+++ Task input +++
(** * Orderbook analytics and replay engine (OrderbookVisualizer component)

    Shallow embedding of the analytics core of the React component
    [OrderbookVisualizer]: tick-size aggregation ([aggregateByTickSize],
    [formatOrderbookData]), the detection effect of the live feed
    (large-order changes, whales, spoofing, heatmap capture) and the replay
    controller (downsampling of the fetched history, [handleSeek],
    [handleJumpBack], [handleJumpForward]).

    Modelling choices.

    - JavaScript numbers are IEEE-754 binary64 values.  They are modelled by
      the Standard Library's executable specification [spec_float] at
      precision 53 and maximal exponent 1024, so every arithmetic step of
      the source rounds here as it does in the engine.
    - Array indices, array lengths and millisecond clock readings
      ([Date.now()], [Date.getTime()]) are integers far below 2^53, on which
      binary64 arithmetic is exact; they are modelled by [nat] and [Z].
    - A [Map] is an association list in insertion order, looked up with the
      SameValueZero comparison of its keys; a [Set] is a list without
      repetition.
    - The cells written by [useState] setters and the [useRef] cells are the
      fields of a state record; an event handler or effect is a function
      from the state before to the state after.  A handler that can throw
      returns an [option].  The delays of timers (the 600 ms flash reset,
      the period of the playback interval) are outside the model. *)

From Stdlib Require Import List ZArith Lia Bool PeanoNat Permutation.
From Stdlib Require Import Floats.SpecFloat.
Import ListNotations.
+++
• Exercise instructions
Take the lines from the first line of the records through the line holding "fields of a", both included, and please reproduce them exactly with nothing added.

• Task output
(** * Orderbook analytics and replay engine (OrderbookVisualizer component)

    Shallow embedding of the analytics core of the React component
    [OrderbookVisualizer]: tick-size aggregation ([aggregateByTickSize],
    [formatOrderbookData]), the detection effect of the live feed
    (large-order changes, whales, spoofing, heatmap capture) and the replay
    controller (downsampling of the fetched history, [handleSeek],
    [handleJumpBack], [handleJumpForward]).

    Modelling choices.

    - JavaScript numbers are IEEE-754 binary64 values.  They are modelled by
      the Standard Library's executable specification [spec_float] at
      precision 53 and maximal exponent 1024, so every arithmetic step of
      the source rounds here as it does in the engine.
    - Array indices, array lengths and millisecond clock readings
      ([Date.now()], [Date.getTime()]) are integers far below 2^53, on which
      binary64 arithmetic is exact; they are modelled by [nat] and [Z].
    - A [Map] is an association list in insertion order, looked up with the
      SameValueZero comparison of its keys; a [Set] is a list without
      repetition.
    - The cells written by [useState] setters and the [useRef] cells are the
      fields of a state record; an event handler or effect is a function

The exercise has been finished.